Pull every line that includes the word "named" from the data.

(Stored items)
* * * * * * * * *
Definition named (nm : list Z) (e : list Z * Z) : Prop := entry_name e = nm.

#[export] Instance named_dec nm e : Decision (named nm e).
Proof. unfold named. apply _. Defined.

(** The first entry with a name. *)
Definition find_entry (nm : list Z) (es : list (list Z * Z)) : option (nat * (list Z * Z)) :=
  list_find (named nm) es.

Lemma length_entry_list data : length (entry_list data) = (length data / 64)%nat.
Proof. unfold entry_list. by rewrite length_fmap, length_seq. Qed.

Lemma lookup_entry_list data k e :
  entry_list data !! k = Some e -> (k < length data / 64)%nat /\ e = entry_at data k.
Proof.
  unfold entry_list. rewrite list_lookup_fmap. intros Hk.
  apply fmap_Some in Hk as (j & Hj & ->). apply lookup_seq in Hj as [-> Hlt]. done.
Qed.

Lemma lookup_entry_list_lt data k :
  (k < length data / 64)%nat -> entry_list data !! k = Some (entry_at data k).
Proof. intros Hk. unfold entry_list. rewrite list_lookup_fmap, lookup_seq_lt by done. done. Qed.

Lemma entry_list_ext data data' :
  length data' = length data ->
  (forall k, (k < length data / 64)%nat -> entry_at data' k = entry_at data k) ->
  entry_list data' = entry_list data.
Proof.
  intros Hl He. unfold entry_list. rewrite Hl. apply list_fmap_ext. intros i k Hk.
  apply lookup_seq in Hk as [-> Hk]. apply He. done.
Qed.

Lemma entry_at_app_l data tl k : (64 * k + 64 <= length data)%nat -> entry_at (data ++ tl) k = entry_at data k.
Proof.
  intros Hk. unfold entry_at, bytes_at. rewrite !drop_app_le by lia.
  by rewrite !take_app_le by (rewrite length_drop; lia).
Qed.

Lemma entry_at_bytes data nm num tl k :
  length data = (64 * k)%nat -> length nm = 62%nat -> 0 <= num < 65536 ->
  entry_at (data ++ entry_bytes nm num ++ tl) k = (nm, num).
Proof.
  intros Hd Hn Hnum. unfold entry_at, entry_bytes, bytes_at.
  rewrite <- Hd, drop_app_length. rewrite drop_app_ge by lia.
  replace (length data + 62 - length data)%nat with 62%nat by lia.
  rewrite <- app_assoc, take_app_length' by done.
  rewrite drop_app_length' by done. rewrite take_app_length' by (by rewrite length_le_enc).
  f_equal. by apply le_dec_enc_small.
Qed.

(** Appending an entry. *)
Lemma entry_list_snoc data nm num :
  (length data mod 64 = 0)%nat -> length nm = 62%nat -> 0 <= num < 65536 ->
  entry_list (data ++ entry_bytes nm num) = entry_list data ++ [(nm, num)].
Proof.
  intros Hd Hn Hnum. pose proof (Nat.div_mod (length data) 64 ltac:(lia)) as Hdm.
  set (k := (length data / 64)%nat) in *.
  assert (length (entry_bytes nm num) = 64%nat) as Hl.
  { unfold entry_bytes. rewrite length_app, length_le_enc. lia. }
  unfold entry_list. rewrite length_app, Hl.
  replace ((length data + 64) / 64)%nat with (S k).
  2: { replace (length data + 64)%nat with ((k + 1) * 64)%nat by lia. rewrite Nat.div_mul by lia. lia. }
  fold k. rewrite seq_S, fmap_app. f_equal.
  - apply list_fmap_ext. intros i j Hj. apply lookup_seq in Hj as [-> Hj]. apply entry_at_app_l. lia.
  - cbn [fmap list_fmap Nat.add]. f_equal. rewrite <- (app_nil_r (entry_bytes nm num)).
    apply entry_at_bytes; [lia|done|done].
Qed.

Lemma bytes_at_ext (a b : list Z) off len :
  (forall x, (off <= x < off + len)%nat -> a !! x = b !! x) -> bytes_at a off len = bytes_at b off len.
Proof.
  intros He. unfold bytes_at. apply list_eq. intros x. destruct (decide (x < len)%nat).
  - rewrite !lookup_take_lt, !lookup_drop by lia. apply He. lia.
  - by rewrite !lookup_take_ge by lia.
Qed.

(** Overwriting entry [k]. *)
Lemma entry_list_insert data nm num k :
  (64 * k + 64 <= length data)%nat -> length nm = 62%nat -> 0 <= num < 65536 ->
  entry_list (memcpy_at data (64 * k) (entry_bytes nm num)) = <[k := (nm, num)]> (entry_list data).
Proof.
  intros Hk Hn Hnum.
  assert (length (entry_bytes nm num) = 64%nat) as Hl.
  { unfold entry_bytes. rewrite length_app, length_le_enc. lia. }
  assert (length (memcpy_at data (64 * k) (entry_bytes nm num)) = length data) as Hlen
    by (apply length_memcpy_at; lia).
  assert (k < length data / 64)%nat as Hkd by (apply Nat.div_le_lower_bound; lia).
  apply list_eq. intros j. destruct (decide (j < length data / 64)%nat) as [Hj|Hj].
  - rewrite lookup_entry_list_lt by (by rewrite Hlen). destruct (decide (j = k)) as [->|Hne].
    + rewrite list_lookup_insert_eq by (by rewrite length_entry_list). f_equal.
      unfold memcpy_at. apply entry_at_bytes; [rewrite length_take; lia|done|done].
    + rewrite list_lookup_insert_ne, lookup_entry_list_lt by done. f_equal. unfold entry_at.
      f_equal; [|f_equal]; apply bytes_at_ext; intros x Hx; rewrite lookup_memcpy_at by lia;
        rewrite decide_False by lia; done.
  - transitivity (@None (list Z * Z)); [|symmetry]; apply lookup_ge_None_2.
    + rewrite length_entry_list, Hlen. lia.
    + rewrite length_insert, length_entry_list. lia.
Qed.

(** Dropping the last entry. *)
Lemma entry_list_take data k :
  (64 * k <= length data)%nat -> entry_list (take (64 * k) data) = take k (entry_list data).
Proof.
  intros Hk. assert (k <= length data / 64)%nat as Hkd by (apply Nat.div_le_lower_bound; lia).
  apply list_eq. intros j. destruct (decide (j < k)%nat) as [Hj|Hj].
  - assert ((length (take (64 * k) data) / 64)%nat = k) as Hl.
    { rewrite length_take, Nat.min_l, Nat.mul_comm, Nat.div_mul by lia. done. }
    rewrite lookup_entry_list_lt by lia. rewrite lookup_take_lt, lookup_entry_list_lt by lia.
    f_equal. unfold entry_at. f_equal; [|f_equal]; apply bytes_at_ext; intros x Hx;
      rewrite lookup_take_lt by lia; done.
  - rewrite lookup_take_ge by lia. apply lookup_ge_None_2. rewrite length_entry_list, length_take.
    apply Nat.Div0.div_le_upper_bound; lia.
Qed.

(** * Searching *)

Section search.
Context `{BlockStore ok}.
Local Abbreviation file_ok := (file_ok (ok := ok)).
Local Abbreviation appended := (appended (ok := ok)).
Local Abbreviation overwritten := (overwritten (ok := ok)).

(** The contents of a directory. *)
Definition dir_data (s : dstate) (i : inCoreiNode) : list Z :=
  file_data s (ic_dataBlockNums i) (ic_size i).

Definition dir_list (s : dstate) (i : inCoreiNode) : list (list Z * Z) := entry_list (dir_data s i).

(** A directory whose names are all terminated inside their field. *)
Definition dir_ok (s : dstate) (l : list Z) (i : inCoreiNode) : Prop :=
  file_ok s l i /\ S_ISDIR (ic_file_mode i) = true /\ ic_size i mod 64 = 0 /\
  Forall (fun e => 0 ∈ fst e /\ 0 <= snd e < 65535) (dir_list s i).

(** Entry [m] of the block with number [j] of the directory. *)
Lemma block_entry s l i j b m :
  file_ok s l i -> view s (file_block (addrs s) (ic_dataBlockNums i) j) = Some b -> wf_block b ->
  0 <= j -> (m < 16)%nat -> 1024 * j + 64 * Z.of_nat m + 64 <= ic_size i ->
  (bytes_at b (64 * m) 62, le_dec (bytes_at b (64 * m + 62) 2)) =
    entry_at (dir_data s i) (16 * Z.to_nat j + m).
Proof.
  intros Hf Hv Hb Hj Hm Hin. unfold entry_at, dir_data.
  assert (forall o len, 0 <= o -> 0 <= len -> o + len <= 1024 -> 1024 * j + o + len <= ic_size i ->
    bytes_at b (Z.to_nat o) (Z.to_nat len) =
    bytes_at (file_data s (ic_dataBlockNums i) (ic_size i)) (Z.to_nat (1024 * j + o)) (Z.to_nat len)) as Hba.
  { intros o len Ho Hl H1 H2. rewrite (file_bytes_in_block s l i j o len b) by done.
    rewrite <- file_range_data by lia. done. }
  pose proof (Hba (64 * Z.of_nat m) 62 ltac:(lia) ltac:(lia) ltac:(lia) ltac:(lia)) as H1.
  pose proof (Hba (64 * Z.of_nat m + 62) 2 ltac:(lia) ltac:(lia) ltac:(lia) ltac:(lia)) as H2.
  change (Z.to_nat 62) with 62%nat in H1. change (Z.to_nat 2) with 2%nat in H2.
  replace (Z.to_nat (64 * Z.of_nat m)) with (64 * m)%nat in H1 by lia.
  replace (Z.to_nat (64 * Z.of_nat m + 62)) with (64 * m + 62)%nat in H2 by lia.
  rewrite H1, H2. f_equal; [f_equal; lia|]. do 2 f_equal. lia.
Qed.

(** What the search of one block finds among its first [n] entries [es], and
    what it leaves in the block. *)
Definition replaced (b : block) (off m : nat) (last : option directoryEntry) : block :=
  match last with
  | Some le => if negb (iNodeNum le =? -1)
               then write_entry b (off + 64 * m) (name le) (iNodeNum le) else b
  | None => b
  end.
(* ===== verification/DirUpdate.v ===== *)
(** Directories that lose an entry: the search that puts the last entry in the
    place of the one found, followed by the truncation that cuts the last entry
    off, as [unlinkFileFromINode] of [src/interface/unlink.c] combines them. *)

From S2P Require Export DirectorySpec FreeStack.

(** * What truncation leaves alone *)

(** A loop keeps what its body keeps. *)
Lemma while_do_keeps {S L} (I : L -> Prop) fuel cond (body : L -> M S (ctl L)) l s l' s' :
  (forall l s c s', I l -> body l s = Ret c s' -> match c with Next a | Break a => I a end) ->
  I l -> while_do fuel cond body l s = Ret l' s' -> I l'.
Proof.
  intros Hb. revert l s. induction fuel as [|fuel IH]; intros l s Hl; cbn [while_do];
    (destruct (cond l); [|unfold ret; by intros [= <- _]]); [done|].
  intros Hr. apply bind_Ret_inv in Hr as (c & s1 & Hc & Hr).
  pose proof (Hb _ _ _ _ Hl Hc) as Hl1. destruct c as [a|a].
  - by eapply IH.
  - unfold ret in Hr. by injection Hr as <- _.
Qed.

Section dir_update.
Context `{BlockStore ok}.
Local Abbreviation file_ok := (file_ok (ok := ok)).
Local Abbreviation dir_ok := (dir_ok (ok := ok)).
Local Abbreviation shrinkable := (shrinkable (ok := ok)).

Lemma bmap_read_same i off resp s r i' resp' s' :
  bmap i off resp READ_MODE s = Ret (r, i', resp') s' -> i' = i.
Proof.
  unfold bmap. destruct (_ && (_ || _)); [unfold ret; by intros [= _ <- _ _]|].
  rewrite andb_false_r. destruct (calculateOffset off) as [t|]; [|done]. intros Hr.
  apply bind_Ret_inv in Hr as (b & s1 & _ & Hr). unfold ret in Hr. by injection Hr as _ <- _ _.
Qed.

(** The new size is marked. *)
Definition resized (i i' : inCoreiNode) : Prop :=
  touched i i' /\ (ic_size i' = ic_size i \/ inode_changed i' = true).

Lemma resized_step i i1 d s i2 s' :
  touched i i1 -> updateINodeMetadata i1 d (ic_linksCount i1) s = Ret i2 s' -> resized i i2.
Proof.
  intros Ht Hr. split.
  - etrans; [exact Ht|]. by eapply updateINodeMetadata_touched.
  - right. unfold updateINodeMetadata in Hr. apply bind_Ret_inv in Hr as (i3 & s1 & _ & Hr).
    unfold ret in Hr. by injection Hr as <- _.
Qed.

Lemma decreaseFileSizeBy_resized i n s i' s' : decreaseFileSizeBy i n s = Ret i' s' -> resized i i'.
Proof.
  unfold decreaseFileSizeBy. intros Hr. apply bind_Ret_inv in Hr as ([[[i1 red] off] resp] & s1 & Hw & Hr).
  unfold ret in Hr. injection Hr as <- _.
  apply (while_do_keeps (fun '(i1, _, _, _) => resized i i1)) in Hw; [done| |by split; [|left]].
  clear. intros [[[i1 red] off] resp] s c s' Hk Hr. unfold decrease_body in Hr.
  apply bind_Ret_inv in Hr as ([[r i2] resp'] & s1 & Hb & Hr). apply bmap_read_same in Hb as ->.
  destruct (_ <? _).
  - apply bind_Ret_inv in Hr as (i3 & s2 & Hu & Hr). apply (resized_step _ _ _ _ _ _ (proj1 Hk)) in Hu.
    unfold ret in Hr. by injection Hr as <- _.
  - apply bind_Ret_inv in Hr as (u & s2 & _ & Hr).
    apply bind_Ret_inv in Hr as (i3 & s3 & Hu & Hr). apply (resized_step _ _ _ _ _ _ (proj1 Hk)) in Hu.
    unfold ret in Hr. by injection Hr as <- _.
Qed.

Lemma increaseFileSizeBy_resized i n s i' s' : increaseFileSizeBy i n s = Ret i' s' -> resized i i'.
Proof.
  unfold increaseFileSizeBy. intros Hr. apply bind_Ret_inv in Hr as ([[[i1 w] off] resp] & s1 & Hw & Hr).
  unfold ret in Hr. injection Hr as <- _.
  apply (while_do_keeps (fun '(i1, _, _, _) => resized i i1)) in Hw; [done| |by split; [|left]].
  clear. intros [[[i1 w] off] resp] s c s' [Ht _] Hr. unfold increase_body in Hr.
  apply bind_Ret_inv in Hr as ([[r i2] resp'] & s1 & Hb & Hr). apply bmap_touched in Hb.
  apply bind_Ret_inv in Hr as (u & s2 & _ & Hr). apply bind_Ret_inv in Hr as (i3 & s3 & Hu & Hr).
  assert (touched i i2) as Ht2 by (by etrans). apply (resized_step _ _ _ _ _ _ Ht2) in Hu.
  unfold ret in Hr. by injection Hr as <- _.
Qed.

(** The last entry is cut off. *)
Lemma cut_last_entry s l i :
  dir_ok s l i -> shrinkable s l i -> 64 <= ic_size i < 10240 ->
  wp (truncateINode i (u64 (ic_size i - DIRECTORY_ENTRY_SIZE))) s (fun i' s' =>
    touched i i' /\ inode_changed i' = true /\ ic_size i' = ic_size i - 64 /\
    exists freed, dir_list s' i' = take (pred (length (dir_list s i))) (dir_list s i) /\
      dir_ok s' (freed ++ l) i' /\ shrinkable s' (freed ++ l) i' /\
      ic_dataBlockNums i' = ic_dataBlockNums i /\
      Z.of_nat (length freed) = nblocks (ic_size i) - nblocks (ic_size i') /\ shed s i s' i' freed).
Proof.
  intros Hd Hsh Hsz. unfold truncateINode. change DIRECTORY_ENTRY_SIZE with 64.
  rewrite !(u64_id (ic_size i - 64)) by (unfold is_u64; lia).
  rewrite (proj2 (Z.eqb_neq _ _)), (proj2 (Z.ltb_lt _ _)) by lia.
  replace (ic_size i - (ic_size i - 64)) with 64 by lia. change (u64 64) with 64.
  set (P := fun (i' : inCoreiNode) s' => exists freed, shrinkable s' (freed ++ l) i' /\
    ic_size i' = ic_size i - 64 /\ ic_dataBlockNums i' = ic_dataBlockNums i /\
    file_data s' (ic_dataBlockNums i') (ic_size i') = file_data s (ic_dataBlockNums i) (ic_size i - 64) /\
    Z.of_nat (length freed) = nblocks (ic_size i) - nblocks (ic_size i') /\ shed s i s' i' freed).
  eapply wp_mono; [apply wp_ret_info, (decreaseFileSizeBy_direct s l i 64 P); [done|lia|lia|]|].
  { intros i' s' freed ? ? ? ? ? ?. by exists freed. }
  intros i' s' (Hrun & freed & Hsh' & Hsz' & Hnums & Hdata & Hfr & Hs).
  apply decreaseFileSizeBy_resized in Hrun as [Ht Hch].
  destruct (dir_list_cut s s' l (freed ++ l) i i' Hd ltac:(lia) Hsz' Hnums Hdata) as [Hdl' Hdok'].
  { by destruct Hsh'. }
  { by destruct Ht as [(_&_&?&_) _]. }
  split; [done|]. split; [destruct Hch; [lia|done]|]. split; [done|]. exists freed.
  split; [done|]. split; [done|]. split; [done|]. done.
Qed.

(** * Removing the entry with a name *)

(** The two steps on the directory alone; what happens to the removed inode in
    between does not touch it. *)
Definition remove_entry (i : inCoreiNode) (nm : list Z) (e0 : directoryEntry)
  : DM (Z * list directoryEntry * inCoreiNode) :=
  let* (r, buf) := searchINodeDirectoryEntries i (Some nm) 0 [e0] 0 true in
  if r =? 1 then
    let* i := truncateINode i (u64 (ic_size i - DIRECTORY_ENTRY_SIZE)) in
    ret (r, buf, i)
  else ret (r, buf, i).

(** The search leaves a directory that can shrink. *)
Lemma overwritten_shrinkable s s' l i o buf :
  shrinkable s l i -> (128 <= length l)%nat ->
  overwritten (ok := ok) s s' l i o buf -> shrinkable s' l i.
Proof.
  intros (Hf & Hh & _ & H0') Hl (Hf' & [[He _] Eb] & _).
  split; [done|]. split; [by destruct He as (_ & _ & _ & ->)|]. split.
  - pose proof Hf' as (_ & _ & Hfl & _). by eapply free_room_long.
  - fold (blocks_of s i) in H0'. fold (blocks_of s' i). by rewrite Eb.
Qed.

(** The entry found is overwritten with the last one. *)
Lemma search_overwrites s l i nm k e e0 :
  dir_ok s l i -> c_string nm -> 64 <= ic_size i -> find_entry nm (dir_list s i) = Some (k, e) ->
  wp (searchINodeDirectoryEntries i (Some nm) 0 [e0] 0 true) s (fun r s1 =>
    r = (1, [DirectoryEntry (fst e) (low_bytes (iNodeNum e0) (snd e))]) /\
    exists e' o buf, last (dir_list s i) = Some e' /\ dir_list s1 i = <[k := e']> (dir_list s i) /\
      (k < length (dir_list s i))%nat /\ dir_ok s1 l i /\ overwritten (ok := ok) s s1 l i o buf).
Proof.
  intros Hd Hnm Hsz Ef. eapply wp_mono; [by apply (search_for_unlink s l i nm e0 0)|].
  intros r s1 [Hres Hcase]. unfold search_result in Hres. rewrite Ef in Hres, Hcase. split; [done|].
  destruct Hcase as (e' & Hlast & Hov).
  assert (k < length (dir_list s i))%nat as Hk.
  { unfold find_entry in Ef. apply list_find_Some in Ef as (Hk & _). by eapply lookup_lt_Some. }
  destruct (dir_entry_wf s l i e' Hd) as (Hl62 & Hz & Hnum); [by apply last_Some_elem_of|].
  pose proof (dir_list_overwritten s s1 l i k e' Hd Hk Hl62 ltac:(lia) Hov) as Hd1.
  eexists e', _, _. split; [done|]. split; [done|]. split; [done|]. split; [|exact Hov].
  pose proof Hd as (_ & Hm & Hal & Hterm). split; [by destruct Hov|]. split; [done|]. split; [done|].
  rewrite Hd1. by apply Forall_insert.
Qed.

Lemma remove_entry_spec s l i nm e0 :
  dir_ok s l i -> shrinkable s l i -> c_string nm -> 64 <= ic_size i < 10240 ->
  (128 <= length l)%nat ->
  wp (remove_entry i nm e0) s (fun '(r, buf, i') s' =>
    search_result (dir_list s i) nm e0 (r, buf) /\ touched i i' /\
    match find_entry nm (dir_list s i) with
    | None => i' = i /\ s' = s
    | Some (k, _) => exists freed, dir_list s' i' = removed (dir_list s i) k /\
        dir_ok s' (freed ++ l) i' /\ shrinkable s' (freed ++ l) i' /\
        ic_size i' = ic_size i - 64 /\ Z.of_nat (length freed) = nblocks (ic_size i) - nblocks (ic_size i')
    end).
Proof.
  intros Hd Hsh Hnm Hsz Hl. unfold remove_entry. apply wp_bind.
  destruct (find_entry nm (dir_list s i)) as [[k e]|] eqn:Ef.
  - eapply wp_mono; [apply (search_overwrites s l i nm k e e0); [done|done|lia|done]|].
    intros r s1 (-> & e' & o & b & Hlast & Hd1 & _ & Hdok1 & Hov).
    change (1 =? 1) with true. cbn iota.
    pose proof (overwritten_shrinkable _ _ _ _ _ _ Hsh Hl Hov) as Hsh1.
    apply wp_bind. eapply wp_mono; [by apply (cut_last_entry s1 l i)|].
    intros i' s' (Ht & _ & Hsz' & freed & Hdl' & Hdok' & Hsh' & _ & Hfr & _). apply wp_ret.
    unfold search_result. rewrite Ef. split; [done|]. split; [done|]. exists freed.
    split; [|done]. rewrite Hdl', Hd1, length_insert. unfold removed. by rewrite Hlast.
  - eapply wp_mono; [apply (search_for_unlink s l i nm e0 0); [done|done|lia]|].
    intros [r buf] s1 [Hres Hcase]. pose proof Hres as Hres0. unfold search_result in Hres. rewrite Ef in Hres, Hcase.
    injection Hres as -> ->. change (0 =? 1) with false. cbn iota. subst s1. by apply wp_ret.
Qed.

End dir_update.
* * * * * * * * *
> **RESPONSE TO THE TASK**
Definition named (nm : list Z) (e : list Z * Z) : Prop := entry_name e = nm.
#[export] Instance named_dec nm e : Decision (named nm e).
Proof. unfold named. apply _. Defined.
  list_find (named nm) es.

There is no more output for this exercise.